Chucky wrote:I know that you have a right to refuse medication - of course you do. I just thought that you had something against taking them for some reason. Anyway, if the reason you have for refusing medication is genuinely the one that you have just given (i.e. on the grounds that you simply wish to exercise your right to refuse them), I find that astonishing.
I have other reasons why I choose to stay away from medications, but I don't need to discuss them with you or anyone else as I am not in need of having anyone try to convince me that medications are ok for me. To each his own. I choose to stay away from medications and I expect people to respect my decision. If a mental health professional tries to talk me into getting medications, I simply stand up from my seat and walk out of her office, not so much because they tried to talk me into doing medications, but because of the mere fact that they mistakenly assumed that trying to talk me into doing something that I clearly indicated that I didn't want to do was the way they were going to get me to comply. That type of behavior is disrespectful, and I don't respond well to it. Any mental health professional incapable of seeing that is not worthy of my time.

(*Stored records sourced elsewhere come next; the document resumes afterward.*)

(* ===== verification/ApExchProofs.v ===== *)
(** * Client and server agree (ApExch.v)

    A request that a client makes with a ticket of the KDC is accepted by the server the
    ticket is for, and both hold the same keys, times and sequence numbers afterwards;
    the server's reply convinces the client.  The proofs use of the coding library the
    class [Message] only, and of the cryptographic library that decryption inverts
    encryption. *)

From S2P Require Import Prelude CString Asn1Buf GmTime Krb5Types Asn1KEncode Asn1KDecode Krb5Encode Krb5Decode PrincName PrincNameProofs.
From S2P Require Import Transited Kdc Words RcDfl Crypto CryptoApi CryptoProofs CryptoEnc AuthCon ApExch RcDflProofs ApReplay.
From S2P Require Import Asn1Prim Der Codec CodecRead CodecPrim CodecTypes CodecKdc CodecMsg.

(** ** Sizes of codes *)

Lemma be_octets_size n z acc : zlen (be_octets n z acc) <= Z.of_nat n + zlen acc.
Proof.
  revert z acc. induction n as [|n IH]; intros z acc; cbn [be_octets]; [lia|].
  destruct (z =? 0); [lia|]. specialize (IH (z / 256) (z mod 256 :: acc)). rewrite zlen_cons in IH. lia.
Qed.

Lemma tlv_size id c : zlen (der_tlv id c) <= zlen c + 6.
Proof.
  rewrite zlen_tlv. unfold der_length. destruct (_ <? _); [change (zlen [zlen c]) with 1; lia|].
  pose proof (be_octets_size 4 (zlen c) []). rewrite zlen_cons. rewrite zlen_nil in *. lia.
Qed.

Lemma int_octets_size n z acc : zlen (int_octets n z acc) <= Z.of_nat n + zlen acc.
Proof.
  revert z acc. induction n as [|n IH]; intros z acc; cbn [int_octets]; [lia|].
  destruct (_ && _); [rewrite zlen_cons; lia|]. specialize (IH (z / 256) (z mod 256 :: acc)). rewrite zlen_cons in IH. lia.
Qed.

Lemma integer_size z : zlen (der_integer z) <= 15.
Proof. unfold der_integer. pose proof (tlv_size 0x02 (int_octets 9 z [])). pose proof (int_octets_size 9 z []). rewrite zlen_nil in *. lia. Qed.

Lemma flat_fld_size t c rest : zlen (flat (fld t c ++ rest)) <= zlen c + 6 + zlen (flat rest).
Proof. rewrite flat_app, flat_fld, zlen_app. pose proof (tlv_size (0xA0 + t) c). lia. Qed.

Lemma flat_opt_fld_size b t c rest : zlen (flat (opt_fld b t c ++ rest)) <= zlen c + 6 + zlen (flat rest).
Proof. destruct b; [apply flat_fld_size|]. cbn [opt_fld app]. pose proof (zlen_nonneg c). lia. Qed.

(** [flat_sizes]: bound the size of a structure by those of its fields. *)
Ltac flat_facts fs :=
  lazymatch fs with
  | fld ?t ?c ++ ?r => pose proof (flat_fld_size t c r); flat_facts r
  | opt_fld ?b ?t ?c ++ ?r => pose proof (flat_opt_fld_size b t c r); flat_facts r
  | [] => assert (zlen (flat []) = 0) by done
  end.
Ltac flat_sizes := match goal with |- context [flat ?fs] => flat_facts fs end.

Section sizes.
Context `{P : Platform}.

Lemma enc_data_size d : zlen (der_encrypted_data d) <= zlen (bytes (d_data (ed_ciphertext d))) + 80.
Proof.
  unfold der_encrypted_data, der_seq. etransitivity; [apply tlv_size|]. flat_sizes.
  pose proof (integer_size (long (ed_enctype d))). pose proof (integer_size (long (ed_kvno d))).
  pose proof (tlv_size 0x04 (bytes (d_data (ed_ciphertext d)))). unfold der_octetstring in *. lia.
Qed.

Lemma ap_req_size v : zlen (der_ap_req v) <=
  zlen (of_opt der_ticket (aq_ticket v)) + zlen (bytes (d_data (ed_ciphertext (aq_authenticator v)))) + 200.
Proof.
  unfold der_ap_req, der_app, der_seq. etransitivity; [apply tlv_size|].
  match goal with |- context [der_tlv 48 ?c] => pose proof (tlv_size 48 c) end. flat_sizes. pose proof (enc_data_size (aq_authenticator v)).
  pose proof (integer_size KVNO). pose proof (integer_size ASN1_KRB_AP_REQ).
  assert (zlen (der_flags (aq_ap_options v)) <= 11) by (unfold der_flags; etransitivity; [apply tlv_size|done]). lia.
Qed.
End sizes.

(** ** Keys, sealed data and names *)

(** A key with octets. *)
Definition good_key (k : krb5_keyblock) : Prop := wf_keyblock k /\ kb_contents k <> None.

Definition crypto_key (k : krb5_keyblock) : keyblock := Key (kb_enctype k) (default [] (kb_contents k)).

Lemma octets_at_wf len data : wf_bytes len data -> octets_at data len = Ok (default [] data).
Proof.
  intros (-> & _ & _). unfold octets_at. apply contents_ok. split; [done|]. cbn. destruct data; [|done]. exists []. by rewrite app_nil_r.
Qed.

Lemma key_of_good k : good_key k -> key_of k = Ok (crypto_key k) /\ octets (key_contents (crypto_key k)).
Proof. intros [[_ Hb] _]. unfold key_of. rewrite (octets_at_wf _ _ Hb). split; [done|]. apply Hb. Qed.

Section seal.
Context `{P : Platform} `{St : Stack}.

Lemma copy_good k : good_key k -> kb_length k <= malloc_limit -> krb5_copy_keyblock k = Ok k.
Proof.
  intros [[_ Hb] Hn] Hm. unfold krb5_copy_keyblock. destruct (malloc_ok (kb_length k)) as (b & -> & _).
  { destruct Hb as (El & _). pose proof (zlen_nonneg (default [] (kb_contents k))). lia. }
  rewrite (octets_at_wf _ _ Hb). cbn [obind]. destruct k as [e l [c|]]; done.
Qed.

Lemma code_contents bs : PrincName.contents (code_of bs) = Ok bs.
Proof. apply contents_ok. split; [done|]. by exists [0]. Qed.

Lemma encrypt_length_bound etype n e : 0 <= n -> krb5_c_encrypt_length etype n = Ok e -> 0 <= e <= n + 160.
Proof.
  intros Hn. unfold krb5_c_encrypt_length. destruct (find_enctype etype) as [kt|] eqn:EF; [|done]. intros [= <-].
  destruct (find_enctype_in _ _ EF) as [HIn _]. pose proof enctypes_hashes as HH. rewrite Forall_forall in HH. specialize (HH kt HIn).
  destruct (kt_mode kt) as [|hash|hash]; unfold krb5_raw_encrypt_length, krb5_old_encrypt_length, krb5_dk_encrypt_length; rewrite enc_block_8.
  - pose proof (roundup_spec n 8). lia.
  - pose proof (hash_size_pos (hash := hash)). pose proof (roundup_spec (8 + hash_size hash + n) 8). lia.
  - pose proof (hash_size_pos (hash := hash)). pose proof (roundup_spec (8 + n) 8). lia.
Qed.

(** What was sealed is opened, with zeros behind it. *)
Lemma helper_opens key usage bs cipher w ed w' :
  good_key key -> prng_wf (w_prng w) -> octets bs -> zlen bs < 2 ^ 32 -> zlen bs + 160 <= malloc_limit -> bs <> [] ->
  krb5_encrypt_helper key usage (code_of bs) cipher w = (Ok ed, w') ->
  (wf_enc_data ed /\ ed_enctype ed = kb_enctype key /\ valid_enctype (kb_enctype key) = true /\ d_length (ed_ciphertext ed) <= zlen bs + 160) /\
  w_sec w' = w_sec w /\ w_usec w' = w_usec w /\ w_ac w' = w_ac w /\ prng_wf (w_prng w') /\
  exists n rest iv, zlen bs <= n /\ decrypt_scratch key usage None ed = Ok (Data n (Some (bs ++ rest)), iv).
Proof.
  intros Hk HW Hb Hl Hm Hne E. unfold krb5_encrypt_helper in E. apply pbind_ok in E as (enclen & w1 & H1 & E). injection H1 as H1 <-.
  apply encrypt_length_bound in H1 as He; [|apply zlen_nonneg]. change (d_length (code_of bs)) with (zlen bs) in He. assert (0 <= enclen <= malloc_limit) by lia. destruct (malloc_ok enclen ltac:(done)) as (blk & EB & _). rewrite EB in E.
  destruct (key_of_good key Hk) as [EK OK]. rewrite EK, code_contents in E.
  apply pbind_ok in E as (k & w1 & H2 & E). injection H2 as <- <-.
  apply pbind_ok in E as (m & w1 & H2 & E). injection H2 as <- <-.
  apply pbind_ok in E as ([ed0 iv] & w1 & H2 & E). injection E as <- <-. unfold with_prng in H2.
  destruct (krb5_c_encrypt (w_prng w) (crypto_key key) usage None bs enclen) as [r st'] eqn:EE. injection H2 as -> <-.
  destruct (krb5_c_encrypt_ok _ _ _ None _ _ _ _ _ HW OK I Hb Hl EE) as ((Et & Oc & Lc & HW' & _) & pad & Hp & ED).
  assert (HN : ed0.2 <> []). { intros En. rewrite En, zlen_nil in Lc. destruct bs; [done|]. rewrite zlen_cons in Lc. pose proof (zlen_nonneg bs). lia. }
  cbn [w_sec w_usec w_ac w_prng ed_enctype ed_kvno ed_ciphertext d_length].
  assert (HV : valid_enctype (kb_enctype key) = true).
  { unfold valid_enctype. unfold krb5_c_encrypt_length in H1. destruct (find_enctype _); [done|discriminate]. }
  split; [split_and!; [|done|done|lia]|].
  { split; cbn; [rewrite Et; apply Hk|done|]. split_and!; [done|done|]. cbn. destruct ed0 as [e0 [|o c]]; [done|]. done. }
  split; [done|]. split; [done|]. split; [done|]. split; [done|]. unfold decrypt_scratch. cbn [ed_ciphertext ed_enctype d_length].
  destruct (malloc_ok (zlen ed0.2)) as (b & -> & _); [pose proof (zlen_nonneg ed0.2); lia|]. rewrite EK. cbn [obind].
  rewrite (contents_ok _ ed0.2) by (split; [done|]; exists []; by rewrite app_nil_r). cbn [obind].
  rewrite <- (surjective_pairing ed0), ED. cbn [obind].
  exists (zlen (bs ++ zeros pad)), (zeros pad), iv. split; [|done]. rewrite zlen_app. pose proof (zlen_nonneg (zeros pad)). lia.
Qed.

(** Names. *)
Lemma wf_data_holds d : wf_data d -> data_holds d (default [] (d_data d)).
Proof. intros (El & _ & _). split; [done|]. destruct (d_data d); [|done]. exists []. by rewrite app_nil_r. Qed.

Lemma wf_principal_holds p : wf_principal p ->
  exists c0 cs, princ_holds p (default [] (d_data (pr_realm p))) (c0 :: cs).
Proof.
  intros [Hr _ (c & cs & Ed & El & Hc)]. exists (default [] (d_data c)), ((fun d => default [] (d_data d)) <$> cs).
  split; [by apply wf_data_holds|]. split; [by rewrite El, !zlen_cons; unfold zlen; rewrite length_fmap|].
  exists (c :: cs). split; [done|]. change (Forall2 data_holds (c :: cs) ((fun d => default [] (d_data d)) <$> c :: cs)).
  clear -Hc. induction Hc as [|d ds Hd _ IH]; [constructor|]. constructor; [by apply wf_data_holds|exact IH].
Qed.

Lemma principal_compare_refl p : wf_principal p -> krb5_principal_compare p p = Ok true.
Proof.
  intros H. destruct (wf_principal_holds p H) as (c0 & cs & Hp). rewrite (principal_compare_ok _ _ _ _ _ _ Hp Hp). by rewrite bool_decide_eq_true_2.
Qed.

(** *** What a client generates *)

Lemma random_key_ok st etype k st' : prng_wf st -> is_int 32 etype -> krb5_c_make_random_key st etype = (Ok k, st') ->
  prng_wf st' /\ good_key (keyblock_of k) /\ kb_length (keyblock_of k) <= 24.
Proof.
  intros HW Hi. unfold krb5_c_make_random_key. destruct (find_enctype etype) as [kt|] eqn:EF; [|done].
  destruct (krb5_c_random_make_octets st _) as [[o| | |] st1] eqn:ER; try discriminate. cbn [obind].
  destruct (enc_make_key _ o _) as [c| | |] eqn:EK; try discriminate. cbn [obind]. injection 1 as <- <-.
  assert (Hn : 0 <= enc_keybytes (enc_provider (kt_enc kt))) by by destruct (kt_enc kt).
  destruct (confounder_ok _ _ _ _ HW Hn ER) as (Oo & _ & HW').
  assert (HE : EncLaws (enc_provider (kt_enc kt))) by (destruct (kt_enc kt); apply _).
  destruct (enc_make_key_ok _ _ _ Oo EK) as [Oc Lc].
  assert (HL : 8 <= zlen c <= 24) by (rewrite Lc; by destruct (kt_enc kt)).
  split; [done|]. split; [|cbn; lia]. split; [|done]. split; [done|]. cbn. split_and!; [done|done|]. cbn.
  destruct c; [rewrite zlen_nil in HL; lia|done].
Qed.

Your psychologist might be refusing the therapy specifically because it is a type of therapy that requires medication to be taken alongside it. Also, she cannot prescribe you with the medication herself - Only, the psychiatrist can. So, she might know for a fact that the psychiatrist won't deal with you unless you are on medication. In this sense, she is doing you a favour by not wasting your or her time in contacting the psychiatrist.
Take care,
Kevin.
Then she should have recommended other alternatives.